Research by online magazine Spiked, shows that 80% of universities, as a result of their official policies and actions, to have either restricted or actively censored free speech and expression on campus, beyond the requirements of the law. However, it transpires Students’ own representative bodies are far more censorious than the universities themselves.
An obsession with protecting people’s feelings has, over time, begun to trump other values. Including it seems the values of the Enlightenment and the exercise of dispassionate, secular reason, on which the foundations of world class universities were built. This seems to have combined with social Medias considerable capacity to give currency, organisation, effect, and faux credibility to minority radical views. (There is scant evidence that a majority of students sympathise with these views-an HEPI poll for example this year found a majority of undergraduates agreeing that universities should never limit free speech )
But there is a push back underway. Earlier this year ,Professor Louise Richardson, Oxfords Vice Chancellor said : “We need to expose our students to ideas that make them uncomfortable so that they can think about why it is that they feel uncomfortable about and what it is about those ideas that they object to. And then to have the practice of framing a response and using reason to counter these objectionable ideas and to try to change the other person’s mind and to be open to having their own minds changed. “That’s quite the opposite of the tendency towards safe spaces and I hope that universities will continue to defend the imperative of allowing even objectionable ideas to be spoken.” (Daily Telegraph 16 Jan 2016)

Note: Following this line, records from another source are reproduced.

Lemma load_assets_cached_inv (p : Process) :
  cache_inv fs p -> cache_inv fs (final (load_assets_cached fs p)).
Proof.
  unfold cache_inv, load_assets_cached, cache_resource.
  destruct (cache p) as [v |] eqn:Hc.
  { intros Hv. cbn [final]. rewrite Hc. exact Hv. }
  intros _.
  destruct (outcome (load_assets fs p)) as [v | e] eqn:E; cbn [final cache].
  - eapply load_assets_inv; exact E.
  - rewrite load_assets_cache, Hc. exact I.
Qed.

Lemma load_assets_cached_ok (p : Process) (v : Assets) :
  cache_inv fs p -> outcome (load_assets_cached fs p) = Ok v -> assets_from fs v.
Proof.
  unfold cache_inv, load_assets_cached, cache_resource.
  destruct (cache p) as [v0 |] eqn:Hc.
  - cbn [outcome]. intros Hv [= <-]. exact Hv.
  - intros _. destruct (outcome (load_assets fs p)) as [v1 | e] eqn:E.
    + cbn [outcome]. intros [= <-]. eapply load_assets_inv; exact E.
    + rewrite E. discriminate.
Qed.

Lemma on_submit_final (model : Scorer) (encoders : gmap string Encoder)
    (a : Applicant) (p : Process) :
  final (on_submit model encoders a p) = p.
Proof.
  rewrite on_submit_run. cbv zeta.
  destruct (outcome (build_input_df encoders a p)); [| reflexivity].
  destruct (predict model a0) as [[| label rest] | e]; try reflexivity.
  destruct (outcome (read_proba_good model a0 p)); reflexivity.
Qed.

(** The script, stage by stage. *)
Lemma script_run (form : Form) (p : Process) :
  script fs form p =
    let r0 := load_assets_cached fs p in
    match outcome r0 with
    | Err e => {| events := events r0; final := final r0; outcome := Err e |}
    | Ok v =>
        if submitted form then
          let r1 := on_submit (obj (a_model v)) (obj <$> a_encoders v)
                      (applicant form) (final r0) in
          {| events := events r0 ++ events r1;
             final := final r0;
             outcome := match outcome r1 with
                        | Ok l => Ok {| g_assets := v; g_locals := Some l |}
                        | Err e => Err e
                        end |}
        else
          {| events := events r0 ++ [];
             final := final r0;
             outcome := Ok {| g_assets := v; g_locals := None |} |}
    end.
Proof.
  cbv zeta. unfold script.
  rewrite (bind_run _ _ _ _ _ _ (run_eta (load_assets_cached fs p))).
  destruct (outcome (load_assets_cached fs p)) as [v | e]; [| reflexivity].
  destruct (submitted form); [| reflexivity].
  pose proof (run_eta (on_submit (obj (a_model v)) (obj <$> a_encoders v)
                         (applicant form) (final (load_assets_cached fs p)))) as R1.
  rewrite on_submit_final in R1. rewrite (bind_run _ _ _ _ _ _ R1).
  destruct (outcome (on_submit _ _ _ _)); cbn [events final outcome ret];
    [rewrite app_nil_r |]; reflexivity.
Qed.

Lemma script_final (form : Form) (p : Process) :
  final (script fs form p) = final (load_assets_cached fs p).
Proof.
  rewrite script_run. cbv zeta.
  destruct (outcome (load_assets_cached fs p)); [| reflexivity].
  destruct (submitted form); reflexivity.
Qed.

(** Whatever the forms and however their runs end, the cache holds
    nothing or the contents of the asset files. *)
Lemma state_after_inv (forms : list Form) (p : Process) :
  cache_inv fs p -> cache_inv fs (state_after fs forms p).
Proof.
  revert p. induction forms as [| f rest IH]; intros p Hp; [exact Hp |].
  cbn [state_after fold_left]. apply IH.
  rewrite script_final. apply load_assets_cached_inv. exact Hp.
Qed.

Lemma fresh_process_inv : cache_inv fs fresh_process.
Proof. exact I. Qed.

(** The encoder bank the handler gets has, column by column, the codes of
    the asset files. *)
Lemma code_of_assets (v : Assets) (col label : string) :
  assets_from fs v -> In col encoder_cols ->
  code_of (obj <$> a_encoders v) col label = file_code fs col label.
Proof.
  intros [_ Henc] Hin. rewrite Forall_forall in Henc.
  destruct (Henc col) as (e & He & Hfile); [apply list_elem_of_In; exact Hin |].
  unfold code_of, file_code. rewrite lookup_fmap, He, Hfile. reflexivity.
Qed.

(** The bank the cached assets give the handler has its four encoders. *)
Lemma assets_bank_complete (v : Assets) :
  assets_from fs v -> bank_complete (obj <$> a_encoders v) = true.
Proof.
  intros [_ Henc]. unfold bank_complete. rewrite forallb_forall. intros col Hin.
  rewrite Forall_forall in Henc.
  destruct (Henc col) as (e & He & _); [apply list_elem_of_In; exact Hin |].
  rewrite lookup_fmap, He. reflexivity.
Qed.

End ScriptFacts.

Section RerunFacts.

Variable fs : AssetFiles.

Lemma load_events_app (tr1 tr2 : list event) :
  load_events (tr1 ++ tr2) = load_events tr1 ++ load_events tr2.
Proof. apply List.filter_app. Qed.

Lemma load_events_transform (tr : list event) :
  forallb is_transform tr = true -> load_events tr = [].
Proof.
  induction tr as [| e rest IH]; [reflexivity |]. cbn [forallb].
  intros H. apply andb_prop in H. destruct H as [He Hrest].
  destruct e; try discriminate. cbn. apply IH. exact Hrest.
Qed.
(** * Candle chart plotter of cipepser/plot: a shallow embedding

    The Go package [plotter] (file [plotter/candlechart.go]) aggregates
    per-period price samples into candles, reports the data range of a
    candle chart, draws the chart on a canvas and rewrites the labels of
    the default tick marks.  The definitions below follow that file
    function by function; the theorems after them settle the behaviour
    of each function. *)

From Stdlib Require Import ZArith String Ascii Bool Lia List.
From Stdlib Require Import Floats.SpecFloat.
From Stdlib Require Import DecimalString DecimalN DecimalPos.
From Stdlib Require Import Sorting.Permutation.
Import ListNotations.
Open Scope Z_scope.

(** ** Go's [float64]

    A [float64] is an IEEE 754 binary64 number: 53 bits of precision,
    infinities at exponent 1024.  The specification floats of the
    Standard Library carry exactly that data, with one NaN (Go's NaN
    payloads are never inspected by the plotter). *)
Module F64.

Definition float64 := spec_float.

Definition prec : Z := 53.
Definition emax : Z := 1024.

Definition add : float64 -> float64 -> float64 := SFadd prec emax.
Definition sub : float64 -> float64 -> float64 := SFsub prec emax.
Definition mul : float64 -> float64 -> float64 := SFmul prec emax.
Definition div : float64 -> float64 -> float64 := SFdiv prec emax.

(** Go's [x < y], [x > y] and [x == y] on floats. *)
Definition lt (x y : float64) : bool := SFltb x y.
Definition gt (x y : float64) : bool := SFltb y x.
Definition le (x y : float64) : bool := SFleb x y.
Definition eq (x y : float64) : bool := SFeqb x y.

(** The conversion [float64(i)] of an integer, rounded to nearest even. *)
Definition of_int (i : Z) : float64 := binary_normalize prec emax i 0 false.

(** The value of the decimal constant [m * 10^e], correctly rounded:
    what the Go compiler does with a literal such as [1.3], and what
    [strconv.ParseFloat] does with the digits it has read. *)
Definition of_decimal (neg : bool) (m : N) (e : Z) : float64 :=
  match m with
  | N0 => S754_zero neg
  | Npos p =>
      match e with
      | Zneg k => SFdiv prec emax (S754_finite neg p 0)
                                  (S754_finite false (Pos.pow 10 k) 0)
      | Z0 => binary_round prec emax neg p 0
      | Zpos k => binary_round prec emax neg (p * Pos.pow 10 k) 0
      end
  end.

Definition zero : float64 := S754_zero false.
Definition NaN : float64 := S754_nan.
Definition Inf (sign : Z) : float64 := S754_infinity (sign <? 0).

Definition IsNaN (f : float64) : bool :=
  match f with S754_nan => true | _ => false end.

(** [math.IsInf]: [sign > 0] asks for +Inf, [sign < 0] for -Inf and
    [sign == 0] for either. *)
Definition IsInf (f : float64) (sign : Z) : bool :=
  match f with
  | S754_infinity s =>
      if sign =? 0 then true else if 0 <? sign then negb s else s
  | _ => false
  end.

Definition Signbit (f : float64) : bool :=
  match f with
  | S754_zero s | S754_infinity s | S754_finite s _ _ => s
  | S754_nan => false
  end.
Lemma insert_desc_In (r x : Row F) (l : list (Row F)) :
  In x (insert_desc r l) <-> x = r \/ In x l.
Proof.
  induction l as [|y l IH]; cbn.
  - intuition.
  - destruct (String.ltb (timestamp r) (timestamp y)); cbn; [rewrite IH|]; intuition.
Qed.

Lemma order_by_In (x : Row F) (l : list (Row F)) :
  In x (order_by_timestamp_desc l) <-> In x l.
Proof.
  induction l as [|y l IH]; cbn; [tauto|].
  rewrite insert_desc_In, IH. intuition.
Qed.

Lemma insert_desc_sorted (r : Row F) (l : list (Row F)) :
  StronglySorted before l -> StronglySorted before (insert_desc r l).
Proof.
  induction 1 as [|y l Hs IH Hy]; cbn.
  - constructor; [constructor | constructor].
  - destruct (String.ltb (timestamp r) (timestamp y)) eqn:Hlt.
    + constructor; [exact IH|].
      apply Forall_forall. intros x Hx. apply insert_desc_In in Hx as [->|Hx].
      * now apply string_ltb_leb.
      * rewrite Forall_forall in Hy. now apply Hy.
    + apply string_nltb_leb in Hlt.
      constructor; [now constructor|].
      constructor; [exact Hlt|].
      eapply Forall_impl; [|exact Hy]. intros x Hx. unfold before in *.
      eapply string_leb_trans; eassumption.
Qed.

Lemma order_by_sorted (l : list (Row F)) :
  StronglySorted before (order_by_timestamp_desc l).
Proof.
  induction l as [|r l IH]; cbn; [constructor | now apply insert_desc_sorted].
Qed.

Lemma firstn_In {A : Type} (x : A) (n : nat) (l : list A) :
  In x (firstn n l) -> In x l.
Proof.
  revert l. induction n as [|n IH]; intros [|y l]; cbn; try tauto.
  intros [->|H]; [now left | right; now apply IH].
Qed.

Lemma firstn_sorted {A : Type} (R : A -> A -> Prop) (n : nat) (l : list A) :
  StronglySorted R l -> StronglySorted R (firstn n l).
Proof.
  intros Hs. revert n. induction Hs as [|x l Hs IH Hx]; intros [|n]; cbn;
    try constructor.
  - apply IH.
  - apply Forall_forall. intros y Hy. rewrite Forall_forall in Hx.
    apply Hx. eapply firstn_In; eauto.
Qed.

Lemma rows_Scan_fields (r : Row F) (e : CoordinateEvent F) :
  rows_Scan r = Some e ->
  UserID e = user_id r /\ Timestamp e = timestamp r /\ stores r e.
Proof.
  unfold rows_Scan, stores. destruct (session_id r) as [s|]; [|discriminate].
  intros [= <-]. cbn. repeat split.
Qed.

Lemma scanned_In (e : CoordinateEvent F) (rows : list (Row F)) :
  In e (scanned rows) <-> exists r, In r rows /\ rows_Scan r = Some e.
Proof.
  unfold scanned. rewrite in_flat_map. split; intros [r [Hin H]]; exists r;
    (split; [exact Hin|]); destruct (rows_Scan r) as [e'|]; cbn in *.
  - destruct H as [->|[]]. reflexivity.
  - contradiction.
  - injection H as ->. now left.
  - discriminate.
Qed.

Lemma scanned_sorted (rows : list (Row F)) :
  StronglySorted before rows -> StronglySorted newer_or_same (scanned rows).
Proof.
  induction 1 as [|r rows Hs IH Hr]; cbn; [constructor|].
  destruct (rows_Scan r) as [e|] eqn:He; cbn; [|exact IH].
  constructor; [exact IH|].
  apply Forall_forall. intros e' He'.
  apply scanned_In in He' as [r' [Hin Hr']].
  rewrite Forall_forall in Hr. specialize (Hr r' Hin).
  apply rows_Scan_fields in He as [_ [Ht _]].
  apply rows_Scan_fields in Hr' as [_ [Ht' _]].
  unfold newer_or_same. now rewrite Ht, Ht'.
Qed.

Lemma scanned_length (rows : list (Row F)) :
  (List.length (scanned rows) <= List.length rows)%nat.
Proof.
  unfold scanned. induction rows as [|r rows IH]; cbn; [lia|].
  destruct (rows_Scan r); cbn; lia.
Qed.

(** The scan loop keeps the table and the [running] flag, and returns the
    scanned events after those it started with. *)
Lemma collect_spec (rows : list (Row F)) :
  forall acc st,
    fst (collect rows (Some acc) st) = Some (acc ++ scanned rows) /\
    table (snd (collect rows (Some acc) st)) = table st /\
    running (snd (collect rows (Some acc) st)) = running st.
Proof.
  induction rows as [|r rows IH]; intros acc st; cbn.
  - now rewrite app_nil_r.
  - destruct (rows_Scan r) as [e|]; cbn.
    + destruct (IH (acc ++ [e]) st) as [H1 H2].
      rewrite H1, <- app_assoc. now split.
    + destruct (IH acc (clogf "Error scanning row" st)) as [H1 H2].
      rewrite H1. now split.
Qed.

Lemma getEvents_ok (r : Request) (st : CState) :
  db_Query_fails (table st) = false ->
  fst (getEvents r st) =
    {| Status := 200;
       Headers := corsHeaders ++ [("Content-Type", "application/json")];
       RespBody :=
         match json_Marshal_events (Some (scanned (selected r (table st)))) with
         | Some text => text ++ newline
         | None => ""
         end |}.
Proof.
  intros Hok. unfold getEvents, db_Query. rewrite Hok.
  pose proof (limitOf_positive (Query_Get (Query r) "limit")) as Hpos.
  cbn [limit_arg buildQuery].
  destruct (limitOf (Query_Get (Query r) "limit") <? 0)%Z eqn:Hneg; [lia|].
  match goal with
  | |- context [collect ?rows (Some []) st] =>
      pose proof (collect_spec rows [] st) as [Hc _];
      destruct (collect rows (Some []) st) as [events st']
  end.
  cbn [fst] in Hc. subst events. cbn [app]. unfold selected. cbn [limit_arg buildQuery].
  now destruct (json_Marshal_events _).
Qed.

Lemma getEvents_table (r : Request) (st : CState) :
  table (snd (getEvents r st)) = table st.
Proof.
  unfold getEvents. destruct (db_Query _ _) as [rows|]; [|reflexivity].
  pose proof (collect_spec rows [] st) as [_ [Ht _]].
  destruct (collect rows (Some []) st) as [events st'].
  now destruct (json_Marshal_events events).
Qed.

More recently in a speech at Melbourne University (14 September Sir Robert Menzies Memorial Foundation Lecture)- Baroness Amos, Director of SOAS, offered a robust defence of free speech on campus. She said “Universities are about the communal examination of ideas”. Adding that “ As the next generation of intellectuals, while you have a duty to test and critique the boundaries of scholarship, you also have a duty to ensure respect for others as these boundaries are tested. The debate will only ever be as good as the space it is given. Argument and disagreement are all part of the course to finding solutions. It is only through the interplay of constructive and engaged examination, that we can progress in our understanding and knowledge of the world. As leaders in higher education – the key sector of society which provides such space across the world. I feel we have a duty to preserve and protect free speech. It is a duty I hold dear.”
But as Lady Amos points out ,as others have her before her “ it must also be recognised that these rights are not absolute – these are rights that need to be exercised with due regard for others – with respect.”
When universities stop being about confronting new and challenging, perhaps even dangerous, ideas, and instead become self-censoring spaces in which students are protected from ideas that might offend , and in which acceptable views, and speakers, are defined ( by a self-appointed illiberal elite), , and others banned, not only the pursuit of truth is imperiled but the very purpose of universities is undermined.